(** * A shallow embedding of the linked-list set library (set.c / set.h)

    The C library keeps the members of a set in a singly-linked chain of
    heap-allocated [member] cells; the [set] header holds [size], the
    [match] and [destroy] function pointers and the [head] / [tail]
    pointers.  This file models:
    - the member cells as a heap [gmap loc member], shared by all sets;
    - the set headers ([Set *]) as values [option set] (None = NULL);
    - the caller's [Set **] handles as [handle];
    - malloc as an allocator with a fresh-location counter whose outcomes
      (success / NULL) are read from an oracle list [mallocs];
    - free as recording the location in [freed] (the cell is not reused:
      fresh locations are never recycled);
    - undefined behaviour (NULL dereference, call through a NULL function
      pointer, read of a location that was never allocated, a loop that
      never reaches NULL) as the failure [None] of the state monad. *)

From Stdlib Require Import ZArith Lia.
From stdpp Require Import base gmap list.

Definition loc := nat.

(** [struct _member_ { void *data; struct _member_ *next; }] *)
Record member (A : Type) := Member { data : A; next : option loc }.
Arguments Member {A} _ _.
Arguments data {A} _.
Arguments next {A} _.

(** [typedef struct { int size; match; destroy; head; tail; } set;] *)
Record set (A : Type) := MkSet {
  size : Z;
  match_ : option (A -> A -> Z);
  destroy : option (A -> unit);
  head : option loc;
  tail : option loc
}.
Arguments MkSet {A} _ _ _ _ _.
Arguments size {A} _.
Arguments match_ {A} _.
Arguments destroy {A} _.
Arguments head {A} _.
Arguments tail {A} _.

(** A [Set **] argument: NULL, or the address of a caller's [Set *]
    variable, whose current contents are given. *)
Inductive handle (A : Type) := NullHandle | Handle (p : option (set A)).
Arguments NullHandle {A}.
Arguments Handle {A} _.

(** The machine state. *)
Record state (A : Type) := MkState {
  heap : gmap loc (member A);
  fresh : loc;
  freed : list loc;
  released : list A;   (** payloads handed to a set's destroy function *)
  mallocs : list bool  (** outcomes of the coming malloc calls; [] = all succeed *)
}.
Arguments MkState {A} _ _ _ _ _.
Arguments heap {A} _.
Arguments fresh {A} _.
Arguments freed {A} _.
Arguments released {A} _.
Arguments mallocs {A} _.

(** ** The state monad with undefined behaviour *)

Definition M (A X : Type) := state A -> option (X * state A).

Definition ret {A X} (x : X) : M A X := fun st => Some (x, st).
Definition bind {A X Y} (m : M A X) (k : X -> M A Y) : M A Y :=
  fun st => match m st with Some (x, st') => k x st' | None => None end.
Definition fault {A X} : M A X := fun _ => None.

Notation "'do' x <- m ; k" := (bind m (fun x => k))
  (at level 200, x name, m at level 100, k at level 200).
Notation "'do' ' p <- m ; k" := (bind m (fun x => match x with p => k end))
  (at level 200, p pattern, m at level 100, k at level 200).

Section SetC.
Context {A : Type}.
Local Open Scope Z_scope.

(** Loops over a chain run at most one step per allocated cell plus one:
    a longer walk revisits a cell, so the C loop would never reach NULL. *)
Definition with_fuel {X} (k : nat -> M A X) : M A X :=
  fun st => k (S (fresh st)) st.

(** [p->field] for a member cell. *)
Definition load (l : loc) : M A (member A) :=
  fun st => match heap st !! l with Some m => Some (m, st) | None => None end.

Definition store (l : loc) (m : member A) : M A unit :=
  fun st => Some (tt, MkState (<[l := m]> (heap st)) (fresh st) (freed st)
                              (released st) (mallocs st)).

(** [p->next = n] *)
Definition store_next (l : loc) (n : option loc) : M A unit :=
  do m <- load l; store l (Member (data m) n).

(** [malloc]: a fresh location, or NULL when the oracle says so. *)
Definition malloc : M A (option loc) :=
  fun st =>
    let '(ok, rest) := match mallocs st with b :: r => (b, r) | [] => (true, []) end in
    if ok then Some (Some (fresh st),
                     MkState (heap st) (S (fresh st)) (freed st) (released st) rest)
    else Some (None, MkState (heap st) (fresh st) (freed st) (released st) rest).

(** [free(old)] on a member cell. *)
Definition free_member (l : loc) : M A unit :=
  fun st => Some (tt, MkState (heap st) (fresh st) (l :: freed st)
                              (released st) (mallocs st)).

(** A call of the set's destroy function on a payload. *)
Definition release (x : A) : M A unit :=
  fun st => Some (tt, MkState (heap st) (fresh st) (freed st)
                              (released st ++ [x]) (mallocs st)).

(** [set->match(x, y)]; a NULL match pointer faults. *)
Definition call_match (s : set A) (x y : A) : M A Z :=
  match match_ s with Some f => ret (f x y) | None => fault end.

Definition set_with_head (s : set A) (h : option loc) : set A :=
  MkSet (size s) (match_ s) (destroy s) h (tail s).
Definition set_with_tail (s : set A) (t : option loc) : set A :=
  MkSet (size s) (match_ s) (destroy s) (head s) t.
Definition set_with_size (s : set A) (n : Z) : set A :=
  MkSet n (match_ s) (destroy s) (head s) (tail s).
(** * Viewport transform, compositing and crop extraction of the image editor

    A shallow embedding of the TypeScript sources

    - [hooks/useImageTransform.ts]  (module [Controller]),
    - [hooks/useWatermark.ts]       (modules [Geometry], [Watermark]),
    - [components/ImageEditor.tsx]  (modules [Geometry], [Editor]),
    - [services/geminiService.ts]   (module [Service]),

    with the JavaScript strings and string-to-number conversion they rely on
    ([JsString], [JsNum]) and the 2D drawing surface ([Canvas]), followed by
    the statements of the specification ([Spec]) and their proofs.

    Numbers.  A JavaScript [number] is an IEEE-754 binary64 value.  The
    geometry below is stated over exact rationals [Q]: binary64 rounding,
    overflow and underflow are not modelled there, and wherever the source
    divides, the theorems assume the divisor non-zero (Rocq's [x / 0] is
    [0], the source's is an infinity or NaN).  Where the source itself
    branches on [NaN] or on an infinity ([parseAspectRatio]) the type
    [JsNum.number] carries them explicitly.  Where rounding decides what the
    program does (the seed of [handleSelectAspectRatio] against
    [clampPosition]) the same code is run on binary64 values in module
    [Binary64].  A canvas keeps its size in whole pixels
    ([Canvas.storedSize]).

    State.  The component keeps its state in React cells.  A handler reads
    the cells and queues setter calls ([Editor.Update]); the hook's listeners
    are transitions of [Controller.HookState].  What the browser and the
    generation service answer is a parameter ([Editor.Browser]). *)

From Stdlib Require Import QArith Qminmax Qround Qabs Lqa Lia ZArith.
From Stdlib Require Import Bool List String Ascii.
From Stdlib Require Floats Uint63.
Import ListNotations.
(** * Who-Cited-Me: the citation aggregation pipeline

    A shallow embedding of [Who-Cited-Me.py] and the properties its
    design document states about it: identifier normalisation, the
    retrying fetcher, the OpenAlex pagination loop, the Depositor-Report
    reader, the merge/dedup engine, the enrichment stage and the
    per-identifier loop of [main].

    Conventions.
    - A Python [str] is a [string]; every character is read as a code
      point.  The character classes Python consults ([str.isspace],
      [str.lower], [str.upper], the regex class [\d], the line
      boundaries of [str.splitlines]) are written out for the ASCII
      range; characters from 128 on are kept as they are and belong to
      none of the classes.  [unquote] turns an escape [%XY] into the
      character with code [XY]; Python additionally reads runs of
      escapes from [%80] on as UTF-8.
    - A citation record is a Python [dict] that [merge_citations] and
      [enrich_citation_metadata] update in place.  Records live in a
      [heap] and lists hold references, so a record reached through two
      paths is one object.
    - The network is an oracle: every function that performs a request
      takes the outcomes of its requests as an argument. *)

From Stdlib Require Import Bool Arith ZArith List Ascii String DecimalString Lia.
Import ListNotations.

Local Open Scope list_scope.
Local Open Scope string_scope.
Local Open Scope bool_scope.
Local Open Scope nat_scope.

(** ** Python string primitives *)

Module PyStr.

(** [str.isspace] on one character (ASCII range): TAB, LF, VT, FF, CR,
    the separators 0x1C..0x1F and the space. *)
Definition is_space (c : ascii) : bool :=
  let n := nat_of_ascii c in
  ((9 <=? n) && (n <=? 13)) || ((28 <=? n) && (n <=? 32)).
(** [let? x := r in k] is the source's [let x = r?; k]. *)
Notation "'let?' x ':=' r 'in' k" := (rbind r (fun x => k))
  (at level 10, x name, r at level 100, k at level 200) : catga_scope.
Notation "'let?' ' p ':=' r 'in' k" := (rbind r (fun p => k))
  (at level 10, p strict pattern, r at level 100, k at level 200)
  : catga_scope.

Lemma rbind_ok_inv {E A B} (r : result E A) (k : A -> result E B) b :
  rbind r k = Ok b -> exists a, r = Ok a /\ k a = Ok b.
Proof. destruct r; simpl; [eauto | discriminate]. Qed.

Lemma rmap_ok_inv {E A B} (f : A -> B) (r : result E A) b :
  rmap f r = Ok b -> exists a, r = Ok a /\ b = f a.
Proof. destruct r; simpl; [naive_solver | discriminate]. Qed.

(** ** Machine integers

    A w-bit integer is a [Z] together with the range its type allows; every
    operation of the source that can leave the range says what it does there
    ([checked_*], [saturating_*], [wrapping_*] or an [as] cast). *)

Record int_ty := IntTy { int_signed : bool; int_bits : Z }.

Definition int_min (t : int_ty) : Z := if int_signed t then - 2 ^ (int_bits t - 1) else 0.
Definition int_max (t : int_ty) : Z :=
  if int_signed t then 2 ^ (int_bits t - 1) - 1 else 2 ^ int_bits t - 1.

Definition u8 := IntTy false 8.
Definition u16 := IntTy false 16.
Definition u32 := IntTy false 32.
Definition u64 := IntTy false 64.
Definition u128 := IntTy false 128.
Definition i8 := IntTy true 8.
Definition i16 := IntTy true 16.
Definition i32 := IntTy true 32.
Definition i64 := IntTy true 64.
Definition i128 := IntTy true 128.
(** The targets the crate supports are 64-bit. *)
Definition usize := IntTy false 64.

Definition fits (t : int_ty) (x : Z) : bool := (int_min t <=? x) && (x <=? int_max t).

(** [T::try_from(x).ok()], and the result of every [checked_*] operation. *)
Definition checked (t : int_ty) (x : Z) : option Z := if fits t x then Some x else None.

Definition saturating (t : int_ty) (x : Z) : Z := Z.max (int_min t) (Z.min (int_max t) x).

(** The value of [x as T] and of the wrapping operations. *)
Definition wrapping (t : int_ty) (x : Z) : Z :=
  let m := x mod 2 ^ int_bits t in
  if int_signed t && (2 ^ (int_bits t - 1) <=? m) then m - 2 ^ int_bits t else m.

Lemma fits_spec t x : fits t x = true <-> int_min t <= x <= int_max t.
Proof. unfold fits. rewrite andb_true_iff, !Z.leb_le. done. Qed.

Lemma checked_Some t x y : checked t x = Some y <-> y = x /\ int_min t <= x <= int_max t.
Proof.
  unfold checked. destruct (fits t x) eqn:E.
  - apply fits_spec in E. naive_solver.
  - split; [done |]. intros [_ H]. apply fits_spec in H. congruence.
Qed.

Lemma checked_None t x : checked t x = None <-> (x < int_min t \/ int_max t < x).
Proof.
  unfold checked. destruct (fits t x) eqn:E.
  - apply fits_spec in E. split; [done | lia].
  - split; [|done]. intros _. destruct (decide (int_min t <= x <= int_max t)) as [H|H]; [|lia].
    apply fits_spec in H. congruence.
Qed.

Lemma checked_fits t x : int_min t <= x <= int_max t -> checked t x = Some x.
Proof. intros H. by apply checked_Some. Qed.

Lemma saturating_id t x : int_min t <= x <= int_max t -> saturating t x = x.
Proof. unfold saturating. lia. Qed.

Lemma saturating_bounds t x :
  int_min t <= int_max t -> int_min t <= saturating t x <= int_max t.
Proof. unfold saturating. lia. Qed.

Lemma wrapping_id t x : 0 < int_bits t -> int_min t <= x <= int_max t -> wrapping t x = x.
Proof.
  unfold wrapping, int_min, int_max. intros Hb Hx.
  assert (2 ^ int_bits t = 2 * 2 ^ (int_bits t - 1)) as Hp.
  { rewrite <-Z.pow_succ_r by lia. f_equal. lia. }
  assert (0 < 2 ^ (int_bits t - 1)) by (apply Z.pow_pos_nonneg; lia).
  destruct (int_signed t); simpl.
  - destruct (decide (0 <= x)).
    + rewrite Z.mod_small by lia. destruct (Z.leb_spec (2 ^ (int_bits t - 1)) x); lia.
    + assert (x mod 2 ^ int_bits t = x + 2 ^ int_bits t) as ->.
      { symmetry. apply (Z.mod_unique _ _ (-1)); lia. }
      destruct (Z.leb_spec (2 ^ (int_bits t - 1)) (x + 2 ^ int_bits t)); lia.
  - apply Z.mod_small. lia.
Qed.

Lemma wrapping_bounds t x :
  0 < int_bits t -> int_min t <= wrapping t x <= int_max t.
Proof.
  unfold wrapping, int_min, int_max. intros Hb.
  assert (2 ^ int_bits t = 2 * 2 ^ (int_bits t - 1)) as Hp.
  { rewrite <-Z.pow_succ_r by lia. f_equal. lia. }
  assert (0 < 2 ^ (int_bits t - 1)) by (apply Z.pow_pos_nonneg; lia).
  pose proof (Z.mod_pos_bound x (2 ^ int_bits t)).
  destruct (int_signed t); simpl;
    [destruct (Z.leb_spec (2 ^ (int_bits t - 1)) (x mod 2 ^ int_bits t)) |]; lia.
Qed.

(** Disjoint bit fields: [or] is addition. *)
Lemma lor_shiftl_add q m k :
  0 <= k -> 0 <= m < 2 ^ k -> Z.lor (Z.shiftl q k) m = q * 2 ^ k + m.
Proof.
  intros Hk Hm. rewrite <-(Z.shiftl_mul_pow2 q k) by done.
  assert (Z.land (Z.shiftl q k) m = 0) as Hland.
  { apply Z.bits_inj'. intros n Hn. rewrite Z.land_spec, Z.bits_0.
    destruct (decide (n < k)).
    - rewrite Z.shiftl_spec_low by lia. done.
    - rewrite <-(Z.mod_small m (2 ^ k)), Z.mod_pow2_bits_high by lia. apply andb_false_r. }
  by rewrite <-Z.lxor_lor, <-Z.add_nocarry_lxor.
Qed.

(** Concrete bounds, for [lia]. *)
Ltac int_bounds :=
  repeat match goal with
  | H : context [int_min ?t] |- _ =>
      let v := eval vm_compute in (int_min t) in change (int_min t) with v in H
  | H : context [int_max ?t] |- _ =>
      let v := eval vm_compute in (int_max t) in change (int_max t) with v in H
  | |- context [int_min ?t] =>
      let v := eval vm_compute in (int_min t) in change (int_min t) with v
  | |- context [int_max ?t] =>
      let v := eval vm_compute in (int_max t) in change (int_max t) with v
  end.

(** ** Sums over lists *)

Definition sumZ {A} (f : A -> Z) (l : list A) : Z := foldr (fun a n => f a + n) 0 l.

Section sumZ.
Context {A : Type} (f : A -> Z).

Lemma sumZ_insert l i p q :
  l !! i = Some p -> sumZ f (<[i := q]> l) = sumZ f l - f p + f q.
Proof.
  revert i. induction l as [|x l IH]; intros [|i] Hi; simpl in *; simplify_eq; [lia |].
  rewrite (IH i Hi). lia.
Qed.

Lemma sumZ_app l l' : sumZ f (l ++ l') = sumZ f l + sumZ f l'.
Proof. induction l; simpl; lia. Qed.

Lemma sumZ_zero l : Forall (fun a => f a = 0) l -> sumZ f l = 0.
Proof. induction 1; simpl; lia. Qed.

Hypothesis f_nonneg : forall a, 0 <= f a.

Lemma sumZ_nonneg l : 0 <= sumZ f l.
Proof. induction l as [|x l IH]; simpl; [done |]. specialize (f_nonneg x). lia. Qed.

Lemma sumZ_lookup_le l i p : l !! i = Some p -> f p <= sumZ f l.
Proof.
  revert i. induction l as [|x l IH]; intros [|i] Hi; simpl in *; simplify_eq.
  - pose proof (sumZ_nonneg l). lia.
  - specialize (IH i Hi). specialize (f_nonneg x). lia.
Qed.

(** Two different positions *)
Lemma sumZ_lookup2_le l i j p q :
  l !! i = Some p -> l !! j = Some q -> i <> j -> f p + f q <= sumZ f l.
Proof.
  revert i j. induction l as [|x l IH]; intros [|i] [|j] Hi Hj Hne; simpl in *; simplify_eq.
  - pose proof (sumZ_lookup_le l j q Hj). lia.
  - pose proof (sumZ_lookup_le l i p Hi). lia.
  - specialize (IH i j Hi Hj). specialize (f_nonneg x). lia.
Qed.
End sumZ.

Lemma sumZ_length {A} (l : list A) : sumZ (fun _ => 1) l = Z.of_nat (length l).
Proof. induction l; simpl; lia. Qed.

(** ** Lengths as integers *)

Definition lenZ {A} (l : list A) : Z := Z.of_nat (length l).

Lemma lenZ_app {A} (a b : list A) : lenZ (a ++ b) = lenZ a + lenZ b.
Proof. unfold lenZ. rewrite length_app. lia. Qed.

Lemma lenZ_nonneg {A} (l : list A) : 0 <= lenZ l.
Proof. unfold lenZ. lia. Qed.

Lemma lenZ_pos {A} (l : list A) : l <> [] -> 0 < lenZ l.
Proof. destruct l; [done |]. unfold lenZ. simpl. lia. Qed.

- - -

## PROBLEM DETAILS
Working from the material above, restate word for word the lines between the line with "in whole pixels" and the line with "takes the outcomes", both included, and only those.

## ANSWER SECTION
    [Binary64].  A canvas keeps its size in whole pixels
    ([Canvas.storedSize]).

    State.  The component keeps its state in React cells.  A handler reads
    the cells and queues setter calls ([Editor.Update]); the hook's listeners
    are transitions of [Controller.HookState].  What the browser and the
    generation service answer is a parameter ([Editor.Browser]). *)

From Stdlib Require Import QArith Qminmax Qround Qabs Lqa Lia ZArith.
From Stdlib Require Import Bool List String Ascii.
From Stdlib Require Floats Uint63.
Import ListNotations.
(** * Who-Cited-Me: the citation aggregation pipeline

    A shallow embedding of [Who-Cited-Me.py] and the properties its
    design document states about it: identifier normalisation, the
    retrying fetcher, the OpenAlex pagination loop, the Depositor-Report
    reader, the merge/dedup engine, the enrichment stage and the
    per-identifier loop of [main].

    Conventions.
    - A Python [str] is a [string]; every character is read as a code
      point.  The character classes Python consults ([str.isspace],
      [str.lower], [str.upper], the regex class [\d], the line
      boundaries of [str.splitlines]) are written out for the ASCII
      range; characters from 128 on are kept as they are and belong to
      none of the classes.  [unquote] turns an escape [%XY] into the
      character with code [XY]; Python additionally reads runs of
      escapes from [%80] on as UTF-8.
    - A citation record is a Python [dict] that [merge_citations] and
      [enrich_citation_metadata] update in place.  Records live in a
      [heap] and lists hold references, so a record reached through two
      paths is one object.
    - The network is an oracle: every function that performs a request
      takes the outcomes of its requests as an argument. *)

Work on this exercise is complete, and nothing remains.